- _AIM OF THE EXERCISE_:
Exactly as they appear below, repeat the lines from the one with "[json.loads] is a" through the one with "From Stdlib Require Import ZArith", and no others.

- _AVAILABLE DATA_:
(** * A shallow embedding of the tool-invocation dispatch loop

    The development follows the Python sources:
    - [src/tool_agent.py]: [extract_json_from_text], [extract_tool_result_text]
      and one iteration of the loop of [chat_with_tools];
    - [src/core/claude.py]: [Claude.strip_thinking], [Claude.text_from_message];
    - [src/mcp_server.py]: the document store and [edit_document].

    Conventions.  A Python [str] is a [string]; its characters are the code
    points 0..255.  A [dict] with string keys is a [gmap string _] (Python
    compares dicts regardless of insertion order).  A value produced by
    [json.loads] is a [json].  Library code that is not part of the
    repository ([json.loads], [str()] of a non-string value, the completion
    endpoint, the MCP session) is gathered in the class [Runtime]. *)

From Stdlib Require Import ZArith String Ascii List Floats.SpecFloat Lia.
From Stdlib Require Import DecimalString DecimalNat.
From stdpp Require Import gmap strings list fin_maps.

- _EXERCISE OUTPUT_:
    [json.loads] is a [json].  Library code that is not part of the
    repository ([json.loads], [str()] of a non-string value, the completion
    endpoint, the MCP session) is gathered in the class [Runtime]. *)

From Stdlib Require Import ZArith String Ascii List Floats.SpecFloat Lia.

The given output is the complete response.